So hey, I’m an epileptic who’s had their seizures under control with 150 mg of Lamotrigine and 300 of aptiom. While I don’t have seizures often, I still get auras that will come and go, mostly when I’m asleep or trying to go to bed. I haven’t been able to find anyone else with the same aura I’ve had though, so has anyone ever had this same feeling:
It’s hard to describe, since it’ll usually subside after sleep, but the best way to describe it is that it first starts with “mental overload” like a computer trying to boot up 5 different programs at once. All of those thoughts get kind of mixed together to form a word salad in the brain. It’s a really unpleasant feeling that further gets compounded by the next feeling. It’s like those old, cd rom programs that would freeze and repeat the same sound over and over again before the “not responding” message popped up.

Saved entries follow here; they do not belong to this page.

(** ** The receiver's parser *)

Definition parse_dns_from_frame (frame : list Z) : option (Z * Z) :=
  let len := Z.of_nat (length frame) in
  if len <? ETH_HDR + 2 then None
  else
    let word i := from_be_bytes16 (byte_at frame i) (byte_at frame (i + 1)) in
    if (word 12 =? 0x8100) && (len <? ETH_HDR + 4) then None
    else
      let '(l2, eth_type) := if word 12 =? 0x8100 then (ETH_HDR + 4, word 16) else (ETH_HDR, word 12) in
      let ip_hdr_len :=
        if eth_type =? ETH_P_IP then
          if len <? l2 + IPV4_HDR then None
          else if negb (byte_at frame (l2 + 9) =? PROTO_UDP) then None
          else
            let ihl := Z.land (byte_at frame l2) 0xF * 4 in
            if ihl <? IPV4_HDR then None else Some ihl
        else if eth_type =? ETH_P_IPV6 then
          if len <? l2 + IPV6_HDR then None
          else if negb (byte_at frame (l2 + 6) =? PROTO_UDP) then None
          else Some IPV6_HDR
        else None in
      match ip_hdr_len with
      | None => None
      | Some n =>
          let dns_off := l2 + n + UDP_HDR in
          if len <? dns_off + 12 then None
          else (fun r => (resp_id r, resp_rcode r)) <$> parse_response (drop (Z.to_nat dns_off) frame)
      end.

Arguments hi8 : simpl never.
Arguments lo8 : simpl never.
Arguments fold16 : simpl never.
Arguments not16 : simpl never.
Arguments as_u : simpl never.
Arguments wadd : simpl never.
Arguments from_be_bytes16 : simpl never.

(** ** The layout, by the standards *)

Definition eth_header (dst src : list Z) (vlan : option Z) : list Z :=
  dst ++ src ++
  match vlan with
  | Some vid => [0x81; 0x00; Z.land vid 0x0FFF / 256; Z.land vid 0x0FFF mod 256; 0x08; 0x00]
  | None => [0x08; 0x00]
  end.

Definition ip_header (src dst : list Z) (total cksum : Z) : list Z :=
  [0x45; 0; hi8 total; lo8 total; 0; 0; 0x40; 0; 64; 17; hi8 cksum; lo8 cksum] ++ src ++ dst.

Definition udp_header (src_port dst_port len : Z) : list Z :=
  [hi8 src_port; lo8 src_port; hi8 dst_port; lo8 dst_port; hi8 len; lo8 len; 0; 0].

(** The checksum the code writes for a total length. *)
Definition checksum_of (src dst : list Z) (total : Z) : Z :=
  not16 (fold16 (fold16 (sum_words 10 0 (ip_header src dst 0 0) + total))).

Definition is_mac (m : list Z) : Prop := length m = 6%nat /\ Forall (in_u 8) m.
Definition is_ip (a : list Z) : Prop := length a = 4%nat /\ Forall (in_u 8) a.

Lemma copy_at_0 src out : copy_at 0 src out = src ++ drop (length src) out.
Proof. done. Qed.

Lemma write_header_layout src_mac dst_mac src_ip dst_ip src_port dst_port vlan out n :
  length src_mac = 6%nat -> length dst_mac = 6%nat -> length src_ip = 4%nat -> length dst_ip = 4%nat ->
  let h := new_with_vlan src_mac dst_mac src_ip dst_ip src_port dst_port vlan in
  let len := as_u 16 (UDP_HDR + n) in
  let tot := wadd 16 IPV4_HDR len in
  outer h <= Z.of_nat (length out) ->
  write_header h out n =
  Done (eth_header dst_mac src_mac vlan ++ ip_header src_ip dst_ip tot (checksum_of src_ip dst_ip tot) ++
        udp_header src_port dst_port len ++ drop (Z.to_nat (outer h)) out, outer h + n).
Proof.
  intros H1 H2 H3 H4.
  destruct src_mac as [|s0 [|s1 [|s2 [|s3 [|s4 [|s5 [|]]]]]]]; try done.
  destruct dst_mac as [|d0 [|d1 [|d2 [|d3 [|d4 [|d5 [|]]]]]]]; try done.
  destruct src_ip as [|a0 [|a1 [|a2 [|a3 [|]]]]]; try done.
  destruct dst_ip as [|b0 [|b1 [|b2 [|b3 [|]]]]]; try done.
  intros h len tot Hout. unfold write_header.
  replace (Z.of_nat (length out) <? outer h) with false by (symmetry; bool_to_prop; lia).
  rewrite copy_at_0.
  destruct vlan as [vid|].
  - change (outer h) with 46. change (length (take (Z.to_nat 46) (tpl h))) with 46%nat.
    change (Z.to_nat 46) with 46%nat.
    generalize (drop 46 out). intros rest. subst h. cbn. done.
  - change (outer h) with 42. change (length (take (Z.to_nat 42) (tpl h))) with 42%nat.
    change (Z.to_nat 42) with 42%nat.
    generalize (drop 42 out). intros rest. subst h. cbn. done.
Qed.

(** ** One's-complement sums *)

Lemma fold16_spec x : 0 <= x -> fold16 x = x mod 65536 + x / 65536.
Proof.
  intros Hx. unfold fold16. change 0xFFFF with (Z.ones 16). rewrite Z.land_ones, Z.shiftr_div_pow2 by lia.
  done.
Qed.

(** A fold keeps the sum modulo 65535, and keeps it positive. *)
Lemma fold16_cong x : 0 <= x -> exists k, fold16 x = x - 65535 * k /\ 0 <= k.
Proof.
  intros Hx. rewrite fold16_spec by done. exists (x / 65536).
  pose proof (Z.div_mod x 65536). split; [lia|apply Z.div_pos; lia].
Qed.

Lemma fold16_bounds x : 0 <= x < 2 ^ 32 ->
  0 <= fold16 x <= 131070 /\ (0 < x -> 0 < fold16 x) /\ (x <= 131070 -> fold16 x <= 65535).
Proof.
  intros Hx. rewrite fold16_spec by lia. change (2 ^ 32) with 4294967296 in Hx.
  Z.to_euclidean_division_equations. lia.
Qed.

Lemma shiftr16_zero x : 0 <= x -> (Z.shiftr x 16 =? 0) = (x <? 65536).
Proof.
  intros Hx. rewrite Z.shiftr_div_pow2 by lia. change (2 ^ 16) with 65536.
  apply eq_true_iff_eq. rewrite Z.eqb_eq, Z.ltb_lt. Z.to_euclidean_division_equations. lia.
Qed.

Shortly after that, it’s like if whoever is operating the computer keeps hitting “Ctrl+Z” to try and restart the process in hopes that it’ll all run smoothly next time. Your thoughts get rewound and you experience the same or similar feelings over and over again until you snap out. It even carries over into dreams sometimes, where the feeling becomes more vivid, but for some reason, if I sleep on it, I’ll usually feel totally better in the morning as if the programs worked themselves out and are running smoothly.
So yeah, has anyone else had a similar experience? It’s hard to put it in the words, but this is the best analogy that I can come up for it. It hasn’t seemed to have resulted in a seizure, but this aura is highly intrusive, making me take a second at work to just breathe and “fight” the feelings. Doing such only puts it off and it builds until I get the chance to actually rest and wipe it from my brain.